4. Kylor Kelley, Center, Oregon State - 7’0’’, 230 lbs, 22 years old

NCAA Basketball: Pac-12 Tournament-Utah vs Oregon State Stephen R. Sylvanie-USA TODAY Sports

2019-2020 Stats: 29.1 MPG, 11.1 PPG, 5.3 RPG, 0.9 APG, 0.3 SPG, 3.5 BPG

Percentages: 60.4% FG, 68.1% FT

It’s quite possible Al Horford could be getting moved in the offseason if the front office decides to go a different direction. Let’s say the Sixers trade Horford in a deal to acquire a player who is a better fit (*cough* Buddy Hield *cough*). The team will likely need to get some depth for the center spot, as Joel Embiid needs to rest and remain healthy for the playoffs.

Two-way center Norvel Pelle gained the hearts of Sixer fans everywhere with his shot-blocking early in the preseason. He showed enough to Sixers brass to be rewarded with an NBA deal.
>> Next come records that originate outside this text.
(* ===== verification/BtPage.v ===== *)
(** The pages of a btree (db.1.85/btree.h): their layout, the insertion and removal of
    an item, and the division of a page in two (bt_psplit of db.1.85/bt_split.c).  A page
    is the header, the array of offsets and the items at these offsets; the
    layout invariant says that the items tile the upper end of the page.  The
    operations are shown to insert into, delete from and divide the list of the
    items, as long as an item takes at most 5/14 of a page; a page on which
    bt_psplit goes wrong because one is larger is at the end. *)

From S2P Require Import Prelude.

Module BtPage.

(** ** Constants and sizes (btree.h, include/db.h) *)

Definition P_INVALID : Z := 0.
Definition P_ROOT : Z := 1.
Definition P_BINTERNAL : Z := 0x01.
Definition P_BLEAF : Z := 0x02.
Definition P_OVERFLOW : Z := 0x04.
Definition P_TYPE : Z := 0x1f.
Definition P_PRESERVE : Z := 0x20.
Definition P_BIGDATA : Z := 0x01.
Definition P_BIGKEY : Z := 0x02.
Definition BTDATAOFF : Z := 4 + 4 + 4 + 4 + 2 + 2.

Definition LALIGN (n : Z) : Z := Z.land (n + 4 - 1) (Z.lnot (4 - 1)).
Definition NBINTERNAL (len : Z) : Z := LALIGN (4 + 4 + 1 + len).
Definition NBLEAFDBT (ksize dsize : Z) : Z := LALIGN (4 + 4 + 1 + ksize + dsize).

(** Flags of a word. *)
Definition is_set (w f : Z) : bool := negb (Z.land w f =? 0).

(** ** Memory *)

(** An array: [m[i] = v], and [memmove] of [n] entries. *)
Definition put {A} (m : Z -> A) (i : Z) (v : A) : Z -> A := fun x => if x =? i then v else m x.
Definition memmove {A} (m : Z -> A) (dst src n : Z) : Z -> A :=
  fun x => if (dst <=? x) && (x <? dst + n) then m (x - dst + src) else m x.

(** What is at an offset of a page: an item of an internal page (a child and the bytes of
    its key), of a leaf page (the bytes of the key and of the data), or neither. *)
Inductive item :=
  | BINTERNAL (pgno flags : Z) (bytes : list Z)
  | BLEAF (flags : Z) (key data : list Z)
  | Junk.

Record page := {
  pgno : Z; prevpg : Z; nextpg : Z; flags : Z; lower : Z; upper : Z;
  linp : Z -> Z;
  items : Z -> item;
  bytes : list Z;       (** of an overflow page *)
}.

Definition set_prevpg (h : page) (p : Z) : page :=
  {| pgno := pgno h; prevpg := p; nextpg := nextpg h; flags := flags h; lower := lower h; upper := upper h;
     linp := linp h; items := items h; bytes := bytes h |}.
Definition set_nextpg (h : page) (p : Z) : page :=
  {| pgno := pgno h; prevpg := prevpg h; nextpg := p; flags := flags h; lower := lower h; upper := upper h;
     linp := linp h; items := items h; bytes := bytes h |}.
Definition set_flags (h : page) (f : Z) : page :=
  {| pgno := pgno h; prevpg := prevpg h; nextpg := nextpg h; flags := f; lower := lower h; upper := upper h;
     linp := linp h; items := items h; bytes := bytes h |}.
Definition set_lower (h : page) (n : Z) : page :=
  {| pgno := pgno h; prevpg := prevpg h; nextpg := nextpg h; flags := flags h; lower := u16 n; upper := upper h;
     linp := linp h; items := items h; bytes := bytes h |}.
Definition set_bytes (h : page) (b : list Z) : page :=
  {| pgno := pgno h; prevpg := prevpg h; nextpg := nextpg h; flags := flags h; lower := lower h; upper := upper h;
     linp := linp h; items := items h; bytes := b |}.
Definition set_layout (h : page) (n : Z) (p : Z -> Z) (its : Z -> item) : page :=
  {| pgno := pgno h; prevpg := prevpg h; nextpg := nextpg h; flags := flags h; lower := lower h; upper := u16 n;
     linp := p; items := its; bytes := bytes h |}.

(** The header of a new page; the rest stays. *)
Definition init_page (h : page) (n prev next fl lo up : Z) : page :=
  {| pgno := n; prevpg := prev; nextpg := next; flags := fl; lower := u16 lo; upper := u16 up;
     linp := linp h; items := items h; bytes := bytes h |}.

Definition NEXTINDEX (h : page) : Z := u64 (lower h - BTDATAOFF) / 2.

Definition entry (h : page) (indx : Z) : item := items h (linp h indx).

(** An entry of the other kind would be read as one of this kind. *)
Definition GETBINTERNAL (h : page) (indx : Z) : outcome (Z * Z * list Z) :=
  match entry h indx with BINTERNAL pg fl b => Ret (pg, fl, b) | _ => Fault end.
Definition GETBLEAF (h : page) (indx : Z) : outcome (Z * list Z * list Z) :=
  match entry h indx with BLEAF fl k d => Ret (fl, k, d) | _ => Fault end.

(** The bytes an item takes. *)
Definition size (it : item) : Z :=
  match it with
  | BINTERNAL _ _ b => NBINTERNAL (zlen b)
  | BLEAF _ k d => NBLEAFDBT (zlen k) (zlen d)
  | Junk => 0
  end.

(** ** Insertion and removal *)

(** [if (h->upper - h->lower < nbytes + sizeof(indx_t))] *)
Definition no_room (h : page) (nbytes : Z) : bool := u64 (upper h - lower h) <? nbytes + 2.

(** [memmove(h->linp + index + 1, h->linp + index, ...); h->lower += sizeof(indx_t);] *)
Definition open_index (h : page) (index : Z) : page :=
  let nxtindex := u16 (NEXTINDEX h) in
  let p := if index <? nxtindex then memmove (linp h) (index + 1) index (nxtindex - index) else linp h in
  set_lower (set_layout h (upper h) p (items h)) (lower h + 2).

(** [h->linp[index] = h->upper -= nbytes;] and the bytes of the item there. *)
Definition add_item (h : page) (index nbytes : Z) (it : item) : page :=
  let up := u16 (upper h - nbytes) in
  set_layout h up (put (linp h) index up) (put (items h) up it).

(** Pack the remaining items at the end of the page, adjust the offsets and shift the
    indices down: the offset of an index, and the array after the two loops, the second
    of which ends when [--cnt] is 0. *)
Definition adjust (offset nbytes o : Z) : Z := if o <? offset then u16 (o + nbytes) else o.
Kylor Kelly has a very similar skillset to a Pelle (or even Mitchell Robinson type player); even blocking shots with his left hand as a righty.

I recently had a chance to talk to an NBA scout in the Western Conference about his view on Kelley, and he shared this insight:

He’s got great physical tools and size for [the center] position at an NBA level. His body type is a bit skinny right now, so he has to improve on that with the NBA strength and conditioning staff. He’s a great finisher above the rim and is a vertical threat in the pick & roll ... The guys I would compare him to overall would be [Mason] Plumlee or Greg Stiemsma.
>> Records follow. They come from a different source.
(* ===== verification/BtSplit.v ===== *)
(** The division of the pages of a tree (db.1.85/bt_split.c): a page becomes two, the root two
    and a new root, and the entry for the right half goes into the parent, which may be
    divided in turn.  __bt_split is shown to put the record in its place and to
    leave a tree. *)

From S2P Require Import Prelude BtPage BtUtils Samdb BtTree BtSearch BtDelete BtPut BtLevels.
From stdpp Require Import gmap sorting.
Import BtPage BtTree BtSearch BtDelete BtPut BtLevels.
#[local] Open Scope Z_scope.

Module BtSplit.

Lemma kind_type low : Z.land (kind_at low) P_TYPE = kind_at low.
Proof. by destruct low. Qed.

Lemma item_size kind x : item_of kind x -> 12 <= size x.
Proof. intros H. apply size_pos. by intros ->. Qed.

Lemma item_typed h kind x : item_of kind x -> flags h = kind -> Z.land kind P_TYPE = kind -> typed h x.
Proof. intros H Hf Ht. unfold typed. rewrite Hf, Ht. destruct x; [| |done]; destruct H as [-> ->]; done. Qed.

(** The same pages, in another state with the same page size: a tree is where its pages are. *)
Lemma laid_reload t t' ls free :
  standard t' -> (forall n, 0 < n -> pages (bt_mp t') !! n = pages (bt_mp t) !! n) -> npages (bt_mp t') = npages (bt_mp t) ->
  bt_free t' = bt_free t -> psize t' = psize t -> laid t ls free -> laid t' ls free.
Proof.
  intros Hst Hp Hn Hf Es [_ H2 [A1 A2 A3]].
  assert (Ha : forall ns, Forall (fun n => 0 < n < npages (bt_mp t)) ns -> agree t t' ns).
  { intros ns Hr. split; [done|]. intros n Hin. rewrite Forall_forall in Hr. apply Hp. by apply Hr. }
  pose proof A2 as A2'. apply Forall_app in A2' as [R1 R2]. split; [done| |].
  - destruct ls as [|L up]; [done|]. destruct H2 as [HL Hup]. change (numbers (L :: up)) with (map fst L ++ numbers up) in R1.
    apply Forall_app in R1 as [RL Rup]. split; [eapply seg_agree; [by apply Ha|done]|eapply inner_agree; [by apply Ha|done]].
  - split; [done|by rewrite Hn|]. rewrite Hf. eapply free_agree; [by apply Ha|done].
Qed.

Lemma alloc_same t t' ns free :
  bt_mp t' = bt_mp t -> psize t' = psize t -> bt_free t' = bt_free t -> alloc t ns free -> alloc t' ns free.
Proof.
  intros E1 E2 E3 [H1 H2 H3]. split; [done|by rewrite E1|]. rewrite E3. eapply free_agree; [|exact H3]. split; [done|].
  intros n _. by rewrite E1.
Qed.

Lemma laid_pages t t' ls free :
  bt_mp t' = bt_mp t -> bt_free t' = bt_free t -> cfg t' = cfg t -> is_set (bt_flags t') B_NODUPS = true ->
  laid t ls free -> laid t' ls free.
Proof.
  intros E1 E2 Ec Ef H. assert (Es : psize t' = psize t) by (unfold psize; by rewrite Ec).
  apply (laid_reload t); [|by rewrite E1..|done|done|done].
  destruct (la_standard _ _ _ H) as [S1 S2 S3 S4 S5]. split; rewrite ?Es, ?Ec, ?E1; done.
Qed.

Lemma laid_same t t' ls free : bt_mp t' = bt_mp t -> bt_free t' = bt_free t -> keeps t t' -> laid t ls free -> laid t' ls free.
Proof.
  intros E1 E2 Hk H. apply (laid_pages t); [done|done|apply (kp_cfg _ _ Hk)| |done].
  rewrite (kp_flags _ _ Hk). apply (st_nodups _ (la_standard _ _ _ H)).
Qed.

(** A neighbour gets a link. *)
Lemma relink_spec t ns free pg f :
  standard t -> alloc t ns free -> pg = P_INVALID \/ pg ∈ ns /\ is_Some (pages (bt_mp t) !! pg) ->
  exists t', relink_one t pg f = (true, t') /\ alloc t' ns free /\ keeps t t' /\
    (forall n, n <> pg \/ pg = P_INVALID -> pages (bt_mp t') !! n = pages (bt_mp t) !! n) /\
    (forall h, pg <> P_INVALID -> pages (bt_mp t) !! pg = Some h -> pages (bt_mp t') !! pg = Some (f h)) /\
    bt_cursor t' = bt_cursor t /\ bt_stack t' = bt_stack t /\ npages (bt_mp t') = npages (bt_mp t).
Proof.
  intros Hst Ha Hpg. unfold relink_one. destruct (Z.eqb_spec pg P_INVALID) as [->|Hne].
  - exists t. by repeat (split; [done|]).
  - destruct Hpg as [?|[Hin [h Hh]]]; [done|]. pose proof (alloc_in _ _ _ _ Ha Hin).
    rewrite (mpool_get_page t Hst pg h) by (done || lia). eexists. split; [reflexivity|].
    split; [by apply alloc_store|]. split; [by split|].
    split; [intros n [Hn|?]; [cbn; by apply lookup_insert_ne|done]|]. split; [|done].
    intros h' _ Hh'. rewrite Hh in Hh'. injection Hh' as <-. apply lookup_insert_eq.
Qed.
Shotblocking is the best way to describe Kelly’s game. He’s a great option as the last line of defense around the rim, averaging a very impressive 3.5 blocks-per-game in only 29 minutes of play. Kylor Kelley has all the makings of becoming a rim-protecting center at the next level. He has great speed and athleticism, and good lateral movement which is critical for 7-footers to succeed.
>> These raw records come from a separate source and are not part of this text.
(** ** The entries for a page that goes *)

(** What becomes of the levels above when the child at a position goes: its entry goes, and the
    page of the entry when it is the only one. *)
Inductive drops : nat -> list level -> list level -> Prop :=
  | drop_entry U1 q e1 x e2 U2 up : e1 ++ e2 <> [] ->
      drops (length (children U1) + length e1) ((U1 ++ (q, e1 ++ x :: e2) :: U2) :: up) ((U1 ++ (q, e1 ++ e2) :: U2) :: up)
  | drop_page U1 q x U2 up up' : drops (length U1) up up' ->
      drops (length (children U1)) ((U1 ++ (q, [x]) :: U2) :: up) ((U1 ++ U2) :: up').

(** Levels of one page with one entry. *)
Definition single (U : level) : Prop := exists q x, U = [(q, [x])].

(** The root is an empty leaf. *)
Record emptied (t : btree) (low : list level) (free : list Z) : Prop := {
  em_standard : standard t;
  em_below : below t low;
  em_root : filled t P_BLEAF P_ROOT P_INVALID P_INVALID [];
  em_alloc : alloc t (numbers low ++ [P_ROOT]) free;
}.

Lemma empty_root_has h psize : 512 <= psize < 2 ^ 16 -> has psize (empty_root h psize) [].
Proof.
  intros Hs. assert (U : u16 psize = psize) by (apply u16_id; lia). split; [|done|change (20 <= u16 psize); lia].
  split; [done| |cbn; rewrite U; lia]. exists []. cbn. by rewrite U.
Qed.

Lemma single_below X V up : linked (X :: V :: up) -> single V -> exists n, X = [n].
Proof.
  intros [H _] (q & x & ->). cbn in H. destruct X as [|n [|m X]]; [done|by exists n|done].
Qed.

Lemma inner_kind low : low <> [] -> kind_at low = P_BINTERNAL.
Proof. by destruct low. Qed.

(** One turn of the loop, with the page of the entry. *)
Section turn.
Context (t : btree) (low : list level) (U1 : level) (ppg : Z) (e1 : list item) (x : item) (e2 : list item) (U2 : level).
Context (up : list level) (free : list Z) (stack : list (Z * Z)).
Context (Hl : laid t (low ++ (U1 ++ (ppg, e1 ++ x :: e2) :: U2) :: up) free) (Hlow : low <> []).

Lemma pdelete_turn :
  exists h, pages (bt_mp t) !! ppg = Some h /\ pgno h = ppg /\
  let t0 := set_stack t stack in laid t0 (low ++ (U1 ++ (ppg, e1 ++ x :: e2) :: U2) :: up) free /\
  pdelete_loop ((ppg, zlen e1) :: stack) t =
    if bool_decide (e1 ++ e2 = []) then
      if ppg =? P_ROOT then Ret (RET_SUCCESS, store t0 ppg (empty_root h (psize t)))
      else '(failed, t) ← remove_page t0 ppg; if failed : bool then Ret (RET_ERROR, t) else pdelete_loop stack t
    else Ret (RET_SUCCESS, store t0 ppg (pack h (zlen e1) (size x))).
Proof using All.
  destruct (laid_node _ _ _ _ _ _ _ Hl) as [h Hh]. rewrite (inner_kind low Hlow) in Hh. pose proof (la_standard _ _ _ Hl) as Hst.
  destruct (laid_fresh _ _ _ _ _ _ _ Hl) as (_ & _ & Hr & _). cbn [fst] in Hr. pose proof (st_size _ Hst) as Hps.
  pose proof (ni_page _ _ _ _ _ _ Hh) as Hp. cbn [fst] in Hp. exists h. split; [done|]. split; [exact (ni_pgno _ _ _ _ _ _ Hh)|].
  set (t0 := set_stack t stack). assert (Hk0 : keeps t t0) by by split. split; [by apply (laid_same t)|].
  cbn [pdelete_loop]. fold t0. rewrite (mpool_get_page t0 (keeps_standard _ _ Hk0 Hst) ppg h Hp) by (cbn; lia).
  assert (Hx : (e1 ++ x :: e2) !! Z.to_nat (zlen e1) = Some x) by (unfold zlen; rewrite Nat2Z.id; by apply list_lookup_middle).
  destruct (node_item t Hst _ _ _ _ _ Hh (zlen e1) x Hx (zlen_nonneg e1)) as (Ex & Hix & _).
  unfold GETBINTERNAL. rewrite Ex. destruct x as [p f k|f k d|]; [|by destruct Hix|done]. destruct Hix as [_ ->].
  cbn [mbind outcome_bind]. change (is_set 0 P_BIGKEY) with false. unfold free_overflow. cbn [mbind outcome_bind].
  change (RET_SUCCESS =? RET_ERROR) with false. cbv iota. pose proof (ni_has _ _ _ _ _ _ Hh) as Hh'. cbn [snd] in Hh'.
  rewrite (has_next (psize t) h _ Hh') by lia. rewrite (ni_pgno _ _ _ _ _ _ Hh). cbn [fst]. change (psize t0) with (psize t).
  pose proof (zlen_nonneg e1). pose proof (zlen_nonneg e2).
  destruct (bool_decide_reflect (e1 ++ e2 = [])) as [E|E].
  - apply app_eq_nil in E as [-> ->]. done.
  - rewrite (proj2 (Z.eqb_neq _ _)); [done|]. rewrite zlen_app, zlen_cons. destruct e1; [destruct e2; [done|]|]; rewrite zlen_cons in *; pose proof (zlen_nonneg l); lia.
Qed.
End turn.

Lemma pdelete_loop_spec up : forall t low X p stack free,
  laid t (low ++ up) free -> low <> [] -> linked (X :: up) -> up <> [] -> path p (X :: up) stack ->
  exists t', pdelete_loop stack t = Ret (RET_SUCCESS, t') /\ keeps t t' /\ npages (bt_mp t') = npages (bt_mp t) /\
    ((exists up' free', laid t' (low ++ up') free' /\ drops p up up') \/
     (exists free', Forall single up /\ emptied t' low free')).
Proof.
  induction up as [|U up IH]; intros t low X p stack free Hl Hlow Hlk Hup Hpath; [done|].
  destruct (path_split _ _ _ _ _ Hpath) as (U1 & ppg & e1 & x & e2 & U2 & stack' & EU & -> & Hp & Hpath'). rewrite EU in *.
  destruct (pdelete_turn t low U1 ppg e1 x e2 U2 up free stack' Hl Hlow) as (h & Hpg & Hno & Hl0 & E). rewrite E. clear E.
  set (t0 := set_stack t stack') in *. assert (Hk0 : keeps t t0) by by split. destruct Hlk as [Hch Hlk].
  pose proof (st_size _ (la_standard _ _ _ Hl)) as Hps.
  destruct (bool_decide_reflect (e1 ++ e2 = [])) as [Ee|Ee].
  - apply app_eq_nil in Ee as [-> ->]. cbn [app] in *. destruct up as [|V up].
    + destruct (root_alone U1 (ppg, [x]) U2 [] Hlk) as (E1 & E2 & E3). cbn [fst] in E3. rewrite E1, E2, E3 in *.
      change (P_ROOT =? P_ROOT) with true. cbv iota. eexists. split; [reflexivity|]. split; [by split|]. split; [done|].
      right. exists free. split; [constructor; [|done]; by exists P_ROOT, x|].
      destruct (laid_node _ _ _ _ _ _ _ Hl) as [h0 Hh]. pose proof (ni_page _ _ _ _ _ _ Hh) as Hp0. cbn [fst] in Hp0.
      assert (h0 = h) as -> by congruence. destruct (laid_fresh _ _ _ _ _ _ _ Hl0) as (_ & F2 & _ & _).
      pose proof (la_levels _ _ _ Hl0) as Hlv. apply levels_mid in Hlv as (Hlv & _ & _). pose proof (la_alloc _ _ _ Hl0) as Hal.
      rewrite numbers_app in Hal. split.
      * apply (keeps_standard t0); [by split|apply (la_standard _ _ _ Hl0)].
      * eapply below_agree; [|exact Hlv]. apply agree_store. intros Hin. apply (F2 P_ROOT); [rewrite app_nil_r; done|]. by left.
      * eapply (filled_by t); [by split|apply page_store| |by apply empty_root_has|by constructor|by constructor].
        cbn. rewrite Hno, (ni_prev _ _ _ _ _ _ Hh), (ni_next _ _ _ _ _ _ Hh). done.
      * apply alloc_store; [rewrite elem_of_app; right; by left|exact Hal].
    + assert (Hpp : (ppg =? P_ROOT) = false).
      { apply Z.eqb_neq. destruct Hlk as [_ Hlk]. exact (not_root _ _ _ (ppg, [x]) _ _ _ _ Hl Hlk). }
      rewrite Hpp. destruct (remove_page_spec t0 low U1 ppg [x] U2 (V :: up) free Hl0) as (t1 & E1 & Hl1 & Hk1 & _ & _ & En1).
      rewrite E1. cbn [mbind outcome_bind].
      assert (EX : low ++ (U1 ++ U2) :: V :: up = (low ++ [U1 ++ U2]) ++ V :: up) by by rewrite <- app_assoc.
      rewrite EX in Hl1. assert (Hk : keeps t t1) by by etrans.
      destruct (IH t1 (low ++ [U1 ++ U2]) (U1 ++ (ppg, [x]) :: U2) (length U1) stack' _ Hl1 ltac:(by destruct low) Hlk ltac:(done) Hpath')
        as (t' & E2 & Hk2 & En2 & Hr). rewrite E2. exists t'. split; [done|]. split; [by etrans|]. split; [by rewrite En2|].
      destruct Hr as [(up' & free' & Hl' & Hd)|(free' & Hsg & He)].
      * left. exists ((U1 ++ U2) :: up'), free'. rewrite <- app_assoc in Hl'. split; [exact Hl'|].
        rewrite Hp. cbn [length]. rewrite Nat.add_0_r. by apply drop_page.
      * right. exists free'. pose proof (proj1 (proj1 (Forall_cons _ _ _) Hsg)) as HV. destruct (single_below _ _ _ Hlk HV) as [n En].
        destruct U1 as [|m U1]; [|by destruct U1]. injection En as _ E0. rewrite E0 in *. split; [constructor; [by exists ppg, x|exact Hsg]|].
        destruct He as [He1 He2 He3 He4]. split; [done| |done|].
        -- destruct low as [|L0 low]; [done|]. destruct He2 as [? He2]. split; [done|]. by apply Forall_app in He2 as [? _].
        -- rewrite numbers_app in He4. cbn in He4. by rewrite app_nil_r in He4.
  - eexists. split; [reflexivity|]. split; [by split|]. split; [done|]. left. eexists _, free. split; [|rewrite Hp; by apply drop_entry].
    destruct (laid_node _ _ _ _ _ _ _ Hl0) as [h0 Hh]. pose proof Hh as [N0 N1 N2 N3 N4 N5 N6 N7]. cbn [fst snd] in *.
    assert (h0 = h) as -> by (change (pages (bt_mp t0)) with (pages (bt_mp t)) in N0; congruence).
    apply (laid_store t0 low U1 ppg (e1 ++ x :: e2) _ U2 up free h _ Hl0); [done|apply pack_header|apply pack_has; [done|change (psize t0) with (psize t); lia]|..].
    + apply Forall_app in N6 as [? N6]. inversion N6; subst. by apply Forall_app.
    + apply Forall_app in N7 as [? N7]. inversion N7; subst. by apply Forall_app.
Qed.

(** ** The shape without the page *)

(** The bounds without that of a page: the next page may get it. *)
Definition dropped (p : nat) (C C' : list bound) : Prop :=
  exists C1 c C2, length C1 = p /\ C = C1 ++ c :: C2 /\
    (C' = C1 ++ C2 \/ exists d C3, C2 = d :: C3 /\ C' = C1 ++ c :: C3).

Lemma dropped_sublist p C C' : dropped p C C' -> sublist C' C.
Proof.
  intros (C1 & c & C2 & _ & -> & [->|(d & C3 & -> & ->)]); apply sublist_app; try done.
  - by apply sublist_cons.
  - by apply sublist_skip, sublist_cons.
Qed.

Lemma bounds_drop_entry U1 q e1 x e2 U2 B1 b B2 :
  Forall not_empty U1 -> length U1 = length B1 -> e1 ++ e2 <> [] ->
  dropped (length (children U1) + length e1) (bounds (U1 ++ (q, e1 ++ x :: e2) :: U2) (B1 ++ b :: B2))
    (bounds (U1 ++ (q, e1 ++ e2) :: U2) (B1 ++ b :: B2)).
Proof.
  intros Hne Hl He. pose proof (length_bounds _ _ Hne Hl) as HB. rewrite !bounds_app by done. cbn [bounds snd].
  destruct e1 as [|e e1].
  - destruct e2 as [|y e2]; [done|]. cbn [app tail map].
    exists (bounds U1 B1), b, (Some (ikey y) :: map (fun z => Some (ikey z)) e2 ++ bounds U2 B2).
    split; [by rewrite HB, Nat.add_0_r|]. split; [done|]. right. by eexists _, _.
  - exists (bounds U1 B1 ++ b :: map (fun z => Some (ikey z)) e1), (Some (ikey x)), (map (fun z => Some (ikey z)) e2 ++ bounds U2 B2).
    cbn [app tail]. rewrite !map_app. cbn [map]. rewrite <- !(app_assoc (bounds U1 B1)). cbn [app]. rewrite <- !(app_assoc (map _ e1)).
    split; [rewrite length_app, HB; cbn; by rewrite length_map|]. split; [done|by left].
Qed.

Lemma bounds_drop_page U1 q x U2 C C' :
  Forall not_empty U1 -> dropped (length U1) C C' -> length C = length (U1 ++ (q, [x]) :: U2) ->
  dropped (length (children U1)) (bounds (U1 ++ (q, [x]) :: U2) C) (bounds (U1 ++ U2) C').
Proof.
  intros Hne (C1 & c & C2 & Hl & -> & HC') Hlen. pose proof (length_bounds U1 C1 Hne (eq_sym Hl)) as HB.
  rewrite bounds_app by done. cbn [bounds snd tail map]. rewrite !length_app in Hlen. cbn in Hlen.
  exists (bounds U1 C1), c, (bounds U2 C2). split; [done|]. split; [done|]. destruct HC' as [->|(d & C3 & -> & ->)].
  - left. by rewrite bounds_app.
  - right. destruct U2 as [|n U2]; [cbn in Hlen; lia|]. rewrite bounds_app by done. cbn [bounds app]. by eexists _, _.
Qed.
He does need to (again) put on some weight, but Kelley has broad shoulders and will likely bulk up. One of the coolest facts about Kelley is that he had a similar road as Anthony Davis in that Kelley played both guard spots in high school before having a massive growth spurt. We’ve seen such centers grow their offensive game with time and with the right development Kelley can improve his playmaking and jumper with time. If the Sixers do decide to shuffle their roster in the front court, they could be looking for depth at the center spot. Kylor Kelley would help in the long term.

The upcoming NBA Draft will have a ton of talent that may fall due to a lack of information from the shortened season. Teams will have multiple chances to find quality NBA players throughout the second round. As we approach the draft (that’s hopefully soon?), keep an eye on the players above — new talent in the making.